Required work
From the entries below, copy every line holding the word "Record".

START Source material

(** * amp.dev: the deployment task file and the code-preview partial

    A shallow embedding of [gulpfile.js/deploy.js] (the gulp tasks that
    build, publish and roll out the container image) and of
    [frontend/templates/views/partials/code-preview/code-preview.j2]
    (the Jinja partial of the code-preview widget), with the properties
    of the repository's specification stated and proved over them. *)

From Stdlib Require Import String Ascii List Bool NArith ZArith Lia.
From Stdlib Require Import Numbers.DecimalString Numbers.DecimalPos Numbers.DecimalN.
Import ListNotations.

Local Open Scope list_scope.
Local Open Scope string_scope.

(** ** Strings as JavaScript and Jinja handle them *)

Module Text.

(** [String.prototype.includes]: [includes needle hay] holds when [needle]
    occurs in [hay] as a contiguous run of characters. *)
Fixpoint includes (needle hay : string) : bool :=
  String.prefix needle hay ||
  match hay with
  | EmptyString => false
  | String _ rest => includes needle rest
  end.

(** A string is falsy exactly when it is empty. *)
Definition truthy (s : string) : bool :=
  match s with
  | EmptyString => false
  | String _ _ => true
  end.

(** Conversion of a non-negative integral number to a string, as a template
    literal does it: plain decimal digits (every value of [Date.now()] is
    far below the 1e21 from which JavaScript switches to exponents). *)
Definition of_N (n : N) : string :=
  NilZero.string_of_uint (N.to_uint n).

(** [spaces n]: the run of [n] blanks an indented continuation line leaves
    inside a template literal. *)
Fixpoint spaces (n : nat) : string :=
  match n with
  | O => EmptyString
  | S k => String " " (spaces k)
  end.

(** The character [c] occurs nowhere in [s]. *)
Fixpoint free_of (c : ascii) (s : string) : bool :=
  match s with
  | EmptyString => true
  | String a rest => negb (Ascii.eqb a c) && free_of c rest
  end.

End Text.

(** ** The deployment tasks: [gulpfile.js/deploy.js] *)

Module Deploy.
Import Text.

(** *** The values of a commandline flag

    [mri] hands a flag over as a string, as a number when its text is
    numeric ([--tag 0] gives the number 0), as [true] when the flag
    stands without a value, as [false] for [--no-tag], and as an array
    of such values when the flag is repeated; an absent flag is
    undefined. A number is held by the two things the task file uses of
    it: whether it is zero, which makes it falsy, and the text a template
    literal prints for it. *)
Record JsNumber := {
  number_is_zero : bool;
  number_text : string
}.

Inductive Scalar :=
  | SBool (b : bool)
  | SNumber (n : JsNumber)
  | SString (s : string).

Inductive Arg :=
  | One (v : Scalar)
  | Many (first second : Scalar) (others : list Scalar).

Definition scalar_truthy (v : Scalar) : bool :=
  match v with
  | SBool b => b
  | SNumber n => negb (number_is_zero n)
  | SString s => truthy s
  end.

Definition scalar_text (v : Scalar) : string :=
  match v with
  | SBool b => if b then "true" else "false"
  | SNumber n => number_text n
  | SString s => s
  end.

(** An array is truthy whatever it holds. *)
Definition arg_truthy (a : Arg) : bool :=
  match a with
  | One v => scalar_truthy v
  | Many _ _ _ => true
  end.

(** What [${a}] and [String.prototype.includes] make of the value: an
    array prints its elements with commas between them. *)
Definition arg_text (a : Arg) : string :=
  match a with
  | One v => scalar_text v
  | Many first second others =>
      String.concat "," (map scalar_text (first :: second :: others))
  end.

Definition str (s : string) : Arg := One (SString s).

(** A number prints as some text, never as nothing. *)
Definition numbers_print (a : Arg) : Prop :=
  match a with
  | One (SNumber n) => number_text n <> EmptyString
  | _ => True
  end.

(** [a || d] for a flag [a] and a string [d]. *)
Definition or_default (a : option Arg) (d : string) : Arg :=
  match a with
  | Some v => if arg_truthy v then v else str d
  | None => str d
  end.

(** *** What the module reads when it is loaded

    [argv] is the object [mri] returns for the commandline (only its [tag]
    and [project] properties are read); [git_version] stands for the
    [version] export of [@lib/utils/git], [Date_now] for the value of
    [Date.now()], [ROOT] for the [paths.ROOT] export of
    [@lib/utils/project] and [join] for [path.join]. *)
Record Env := {
  argv_tag : option Arg;
  argv_project : option Arg;
  git_version : string;
  Date_now : N;
  ROOT : string;
  join : string -> string -> string
}.

Definition PREFIX : string := "amp-dev".
Definition PACKAGER_PREFIX : string := PREFIX ++ "-packager".

Definition TIMESTAMP (env : Env) : N := Date_now env.

(** [argv.tag || `${version}-${TIMESTAMP}`] *)
Definition TAG (env : Env) : Arg :=
  or_default (argv_tag env) (git_version env ++ "-" ++ of_N (TIMESTAMP env)).

(** [argv.project || 'amp-dev-230314'] *)
Definition PROJECT_ID (env : Env) : Arg :=
  or_default (argv_project env) "amp-dev-230314".

Definition DEFAULT_REGION : string := "us-east1".
Definition DEFAULT_ZONE : string := "us-east1-c".

(** *** The configuration object *)

Record Group := {
  group_name : string;
  group_zone : string
}.

Record Instance := {
  instance_groups : list Group;
  instance_template : string;
  instance_count : N;
  instance_machine : string
}.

END Source material

Your response
Record JsNumber := {
Record Env := {
Record Group := {
Record Instance := {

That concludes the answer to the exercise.